Karin tidak percaya Steve telah mengusirnya lagi. Saat Karin berjalan menuju kamar, dia tiba-tiba teringat percakapannya dengan si tua Rossie.

"Jangan biarkan Steve tahu kalau Nenek mengunci Sarah di ruang bawah tanah."

"Memangnya kenapa, Nek?"

"Kau tidak perlu bertanya. Cukup lakukan apa yang Nenek minta kepadamu."

Sebenarnya apa yang nenek tua itu rencanakan? Bukankah nenek dan Steve memang bekerja sama membuat hidup Sarah menderita? Akan tetapi kenapa Steve tidak boleh mengetahuinya? Apa jangan-jangan ... Steve telah memiliki rasa terhadap Sarah?

***

"Tolong." Sarah menangis sambil memeluk kedua lutut. Ruangan ini hampir seperti gudang. Cahaya lampu redup lemah membuat pencahayaannya berkurang. "Aku ingin pulang." Sarah makin menarik kedua kakinya ke dada dan memeluk erat. "Aku lapar." Sejak semalam perutnya kosong tanpa asupan makanan.

Sarah tidak bisa berhenti menangis.

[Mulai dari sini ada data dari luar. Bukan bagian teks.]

(** * shockTube.py: ignition delay extraction, wall velocity, advance loops

    A shallow embedding of [src/shockTube.py].

    Numbers.  The script computes with IEEE doubles (numpy.float64).  A
    finite double is modelled by its value, a rational [Q]; [npfloat] adds
    inf, -inf and nan.  Comparisons of doubles are exact and are modelled as
    they are.  Arithmetic on doubles rounds and can overflow, and the
    quotient of line 32 of [get_IDT] is therefore modelled at two levels.
    [get_IDT_fl quot] leaves the arithmetic of that line as a parameter
    [quot]: what is proved of it for every [quot] holds of the script
    whatever rounding and overflow do, and every statement about which
    slope is the largest is made there.  [get_IDT] is its instance with the
    exact quotient [np_div]; it serves where only the control flow, the
    indices and the signs of the slopes matter.  [quot_f64] is the instance
    that evaluates the line in binary64 with Rocq's primitive floats, on
    the doubles that Python reads from the decimal literals of a history.

    Failure.  Python exceptions are values of [exn]; code that may raise
    returns [result].  Out-of-range indexing, [argmax] of an empty array,
    an unknown species and [%] by zero are all kept. *)

From stdpp Require Import base option list strings gmap fin_maps.
From Stdlib Require Import Ascii QArith Qround Lqa ZArith.
From Corelib Require PrimFloat FloatOps SpecFloat.

Close Scope Q_scope.

(** ** Exceptions *)

Inductive exn : Set :=
| IndexError
| ValueError
| CanteraError
| ZeroDivisionError
| NoSuchSpecies.

Inductive result (A : Type) : Type :=
| ok (a : A)
| raise (e : exn).
Arguments ok {A} a.
Arguments raise {A} e.

#[global] Instance result_ret : MRet result := fun A a => ok a.
#[global] Instance result_bind : MBind result := fun A B f m =>
  match m with
  | ok a => f a
  | raise e => raise e
  end.
#[global] Instance result_fmap : FMap result := fun A B f m =>
  match m with
  | ok a => ok (f a)
  | raise e => raise e
  end.

(** [l[i]] for a non-negative index. *)
Definition py_index {A} (l : list A) (i : nat) : result A :=
  match l !! i with
  | Some x => ok x
  | None => raise IndexError
  end.

(** [l[-k]] for [k >= 1]. *)
Definition py_index_neg {A} (l : list A) (k : nat) : result A :=
  if decide (1 <= k <= length l) then py_index l (length l - k)
  else raise IndexError.

(** [for x in xs: s = body(x, s)] *)
Fixpoint for_each {A S} (body : A -> S -> result S) (xs : list A) (s : S)
  : result S :=
  match xs with
  | [] => ok s
  | x :: xs' => s' ← body x s; for_each body xs' s'
  end.

(** [for x in xs: <body that may return>] followed by [after]: the body
    yields [Some r] for [return r] and [None] to go on. *)
Fixpoint for_return {A R} (body : A -> result (option R)) (xs : list A)
    (after : result R) : result R :=
  match xs with
  | [] => after
  | x :: xs' =>
      o ← body x;
      match o with
      | Some r => ok r
      | None => for_return body xs' after
      end
  end.

(** [range(n)]; for [n <= 0] the range is empty, which is what truncated
    subtraction on [nat] gives for [range(len(a) - 1)]. *)
Definition range (n : nat) : list nat := seq 0 n.

(** ** Numbers *)

Definition Qltb (x y : Q) : bool := negb (Qle_bool y x).

Inductive npfloat : Set :=
| NaN
| NegInf
| Fin (q : Q)
| PosInf.

(** [a / b] on numpy.float64 (numpy is not part of the repository), without
    its rounding: a zero divisor gives inf, -inf or nan according to the
    sign of the dividend, and nothing is raised.  ([x - x] is [+0.0], so the
    zero divisors that arise here are positive zeros.)  The quotient of two
    doubles has the sign of this exact quotient unless it underflows to
    zero; its value is the exact one rounded, or inf on overflow. *)
Definition np_div (a b : Q) : npfloat :=
  if Qeq_bool b 0 then
    if Qltb 0 a then PosInf
    else if Qltb a 0 then NegInf
    else NaN
  else Fin (a / b).

(** [x > y]; every comparison with nan is false. *)
Definition np_gt (x y : npfloat) : bool :=
  match x, y with
  | NaN, _ | _, NaN => false
  | PosInf, PosInf => false
  | PosInf, _ => true
  | _, PosInf => false
  | NegInf, _ => false
  | Fin _, NegInf => true
  | Fin a, Fin b => Qltb b a
  end.

(** [x <= y], used in statements only. *)
Definition np_le (x y : npfloat) : bool :=
  match x, y with
  | NaN, _ | _, NaN => false
  | _, PosInf => true
  | PosInf, _ => false
  | NegInf, _ => true
  | Fin _, NegInf => false
  | Fin a, Fin b => Qle_bool a b
  end.

(** Modelled from the spec: numpy's [argmax] is not part of the
    repository.  It yields the index of the maximum, the first one on ties;
    an empty array raises. *)
Fixpoint argmax_from (best_i : nat) (best : Q) (i : nat) (l : list Q) : nat :=
  match l with
  | [] => best_i
  | x :: l' =>
      if Qltb best x then argmax_from i x (S i) l'
      else argmax_from best_i best (S i) l'
  end.

Definition argmax (l : list Q) : result nat :=
  match l with
  | [] => raise ValueError
  | x :: l' => ok (argmax_from 0 x 1 l')
  end.

(** ** Strings *)

(** [str.upper] on the ASCII letters; other bytes are left as they are. *)
Definition upper_ascii (c : ascii) : ascii :=
  let n := nat_of_ascii c in
  if (97 <=? n)%nat && (n <=? 122)%nat then ascii_of_nat (n - 32) else c.

Fixpoint upper (s : string) : string :=
  match s with
  | EmptyString => EmptyString
  | String c s' => String (upper_ascii c) (upper s')
  end.

(** [x in xs] on a list of strings *)
Definition str_in (x : string) (xs : list string) : bool :=
  existsb (String.eqb x) xs.

(** Lower case on the ASCII letters, as Cantera compares species names. *)
Definition lower_ascii (c : ascii) : ascii :=
  let n := nat_of_ascii c in
  if (65 <=? n)%nat && (n <=? 90)%nat then ascii_of_nat (n + 32) else c.

Fixpoint lower (s : string) : string :=
  match s with
  | EmptyString => EmptyString
  | String c s' => String (lower_ascii c) (lower s')
  end.

(** ** Time histories (cantera.SolutionArray with the extra column [t]) *)

(** One appended row: the thermodynamic state and the extra value [t]. *)
Record Sample : Type := mkSample {
  s_T : Q;
  s_P : Q;
  s_Y : string -> Q;
  s_t : Q
}.

Record SolutionArray : Type := mkSolutionArray {
  sa_species : list string;
  sa_rows : list Sample
}.

Definition sa_T (a : SolutionArray) : list Q := s_T <$> sa_rows a.
Definition sa_P (a : SolutionArray) : list Q := s_P <$> sa_rows a.
Definition sa_t (a : SolutionArray) : list Q := s_t <$> sa_rows a.

(** Cantera's lookup of a species by name (Cantera is not part of the
    repository).  A name that is a species as written is that species;
    otherwise the name stands for the one species that equals it once both
    are put in lower case; it stands for none when no species or more than
    one does. *)
Definition species_lookup (names : list string) (name : string)
  : option string :=
  if str_in name names then Some name
  else
    match List.filter (fun n => String.eqb (lower n) (lower name)) names with
    | [n] => Some n
    | _ => None
    end.

(** [a(species).Y] holds the mass fractions of one species over the
    rows.  A name that stands for no species raises; the exception is
    [CanteraError] or [ValueError] according to the version of Cantera,
    which [NoSuchSpecies] leaves open. *)
Definition sa_call_Y (a : SolutionArray) (species : string) : result (list Q) :=
  match species_lookup (sa_species a) species with
  | Some name => ok ((fun s => s_Y s name) <$> sa_rows a)
  | None => raise NoSuchSpecies
  end.

(** [timeHistory.append(state, t=t)] *)
Definition sa_append (a : SolutionArray) (s : Sample) : SolutionArray :=
  mkSolutionArray (sa_species a) (sa_rows a ++ [s]).

(** ** get_IDT *)

(** The forward difference quotient of the loop body at index [i], in
    exact arithmetic. *)
Definition slope (t y : list Q) (i : nat) : result npfloat :=
  y1 ← py_index y (i + 1);
  y0 ← py_index y i;
  t1 ← py_index t (i + 1);
  t0 ← py_index t i;
  ok (np_div (y1 - y0) (t1 - t0)).

(** The body of the [for] loop; the state is [(scope_max, tau_idt)]. *)
Definition get_IDT_body (t y : list Q) (i : nat) (st : npfloat * Q)
  : result (npfloat * Q) :=
  temp_scope ← slope t y i;
  if np_gt temp_scope st.1 then
    ti ← py_index t i;
    ok (temp_scope, ti)
  else ok st.

(** [solution_results.T if signal.upper() == 'T' else solution_results.P] *)
Definition signal_column (solution_results : SolutionArray) (signal : string)
  : list Q :=
  if String.eqb (upper signal) "T" then sa_T solution_results
  else sa_P solution_results.

Definition get_IDT (solution_results : SolutionArray) (signal : string)
  : result Q :=
  let tau_idt := 0%Q in
  let scope_max := Fin 0 in
  if negb (str_in (upper signal) ["T"; "P"]) then
    Y ← sa_call_Y solution_results signal;
    k ← argmax Y;
    py_index (sa_t solution_results) k
  else
    let y := signal_column solution_results signal in
    st ← for_each (get_IDT_body (sa_t solution_results) y)
                  (range (length (sa_t solution_results) - 1))
                  (scope_max, tau_idt);
    ok st.2.

(** ** The wall velocity [v], local to [run_cal_real] *)

(** The breakpoint table: row 0 holds the times, row 1 the normalised
    volumes. *)
Definition V_t : list (list Q) :=
  [[0; 2.00E-04; 4.00E-04; 6.00E-04; 8.00E-04; 0.001; 0.0012; 0.0014; 0.0016; 0.0018; 0.002; 0.0022;
    0.0024; 0.0026; 0.0028; 0.003; 0.0032; 0.0034; 0.0036; 0.0038; 0.004; 0.0042; 0.0044; 0.0046;
    0.0048;
    0.005; 0.0052; 0.0054; 0.0056; 0.0058; 0.006; 0.0062; 0.0064; 0.0066; 0.0068; 0.007; 0.0072;
    0.0074;
    0.0076; 0.0078; 0.008; 0.0082; 0.0084; 0.0086; 0.0088; 0.009];
   [1; 0.990523087; 0.981281978; 0.972267286; 0.963470131; 0.95488211; 0.946495261; 0.938302037;
    0.930295277; 0.922468181; 0.91481429; 0.907327458; 0.900001842; 0.892831873; 0.885812248;
    0.878937911;
    0.872204038; 0.865606022; 0.859139466; 0.852800165; 0.846584099; 0.840487423; 0.834506453;
    0.828637663;
    0.822877673; 0.817223244; 0.811671266; 0.806218758; 0.800862855; 0.795600807; 0.790429969;
    0.7853478;
    0.780351855; 0.775439782; 0.770609317; 0.765858279; 0.761184567; 0.756586156; 0.752061095;
    0.747607501;
    0.743223558; 0.738907513; 0.734657673; 0.730472404; 0.726350127; 0.722289314]]%Q.

(** [(V_t[1][i + 1] - V_t[1][i]) / (V_t[0][i + 1] - V_t[0][i])] *)
Definition v_quotient (V_t : list (list Q)) (i : nat) : result npfloat :=
  r1 ← py_index V_t 1; v1 ← py_index r1 (i + 1);
  r1 ← py_index V_t 1; v0 ← py_index r1 i;
  r0 ← py_index V_t 0; t1 ← py_index r0 (i + 1);
  r0 ← py_index V_t 0; t0 ← py_index r0 i;
  ok (np_div (v1 - v0) (t1 - t0)).

(** [(V_t[1][-1] - V_t[1][-2]) / (V_t[0][-1] - V_t[0][-2])] *)
Definition v_last (V_t : list (list Q)) : result npfloat :=
  r1 ← py_index V_t 1; v1 ← py_index_neg r1 1;
  r1 ← py_index V_t 1; v0 ← py_index_neg r1 2;
  r0 ← py_index V_t 0; t1 ← py_index_neg r0 1;
  r0 ← py_index V_t 0; t0 ← py_index_neg r0 2;
  ok (np_div (v1 - v0) (t1 - t0)).

(** One turn of the search loop.  The chained comparison
    [V_t[0][i] <= t < V_t[0][i + 1]] reads its right operand only when the
    left comparison holds. *)
Definition v_body (V_t : list (list Q)) (t : Q) (i : nat)
  : result (option npfloat) :=
  r0 ← py_index V_t 0; ti ← py_index r0 i;
  if Qle_bool ti t then
    r0 ← py_index V_t 0; ti1 ← py_index r0 (i + 1);
    if Qltb t ti1 then Some <$> v_quotient V_t i
    else ok None
  else ok None.

(** The body of [v] after the table literal. *)
Definition v_table (V_t : list (list Q)) (t : Q) : result npfloat :=
  r0 ← py_index V_t 0;
  for_return (v_body V_t t) (range (length r0 - 1)) (v_last V_t).

Definition v (t : Q) : result npfloat := v_table V_t t.

(** ** Gas objects and reactors *)

(** A [ct.Solution] object: its species and its state.  Setting the mole
    fractions leaves temperature and density as they are. *)
Record Solution : Type := mkSolution {
  sol_species : list string;
  sol_T : Q;
  sol_D : Q;
  sol_X : gmap string Q
}.

(** Python variables hold references to gas objects; the store maps a
    reference to the object's current state. *)
Definition loc := nat.
Abbreviation store := (gmap loc Solution).

(** Modelled from the spec: Cantera's [Reactor] is not part of the
    repository.  [ct.Reactor(contents=gas)] keeps the reference it was
    given and takes the state the object has at that moment as its own
    initial state. *)
Record Reactor : Type := mkReactor {
  r_contents : loc;
  r_initial : Solution;
  r_volume : Q
}.

Definition Reactor_new (h : store) (contents : loc) : result Reactor :=
  match h !! contents with
  | Some g => ok (mkReactor contents g 1)
  | None => raise CanteraError
  end.

Definition set_volume (r : Reactor) (vol : Q) : Reactor :=
  mkReactor (r_contents r) (r_initial r) vol.

(** Modelled from the spec: Cantera's setter of [X] is not part of the
    repository.  Mole fractions given as a dict: every key must name a
    species, the values are normalised to sum 1, species left out are
    absent (zero).  Keys are compared as written; the statements about
    [run_cal_real] are about phases that have a species written [H2]. *)
Definition normalise (comp : gmap string Q) : gmap string Q :=
  let total := map_fold (fun _ x acc => (x + acc)%Q) 0%Q comp in
  (fun x => (x / total)%Q) <$> comp.

(** [gas.X = comp]: the object behind the reference is changed in place. *)
Definition set_X (h : store) (gas : loc) (comp : gmap string Q) : result store :=
  match h !! gas with
  | Some g =>
      if forallb (fun k => str_in k (sol_species g)) (map_to_list comp).*1 then
        ok (<[gas := mkSolution (sol_species g) (sol_T g) (sol_D g) (normalise comp)]> h)
      else raise CanteraError
  | None => raise CanteraError
  end.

Sarah tiba-tiba teringat Steve. Sarah seharusnya memakan makanan yang tadi malam telah disiapkan oleh Steve untuknya dan tidak membuat laki-laki itu marah. Namun karena pertengkaran kecil dan keinginan Sarah menelepon Ayah, Steve tiba-tiba berubah marah. Steve mengambil ponsel dan mengambil segala fasilitas komunikasinya.

"Steve, kembalikan!"

"Mulai sekarang belajarlah tinggal di sini. Tidak ada ayah atau ibumu di sini! Hanya ada aku!"

Setelah itu Steve melempar nampan yang berisikan piring dan gelas makannya. Sejak itu Sarah lebih memilih diam dan menangis hingga malam. Sementara Steve dengan mudahnya mengabaikan tangisan dan tidur tanpa rasa bersalah.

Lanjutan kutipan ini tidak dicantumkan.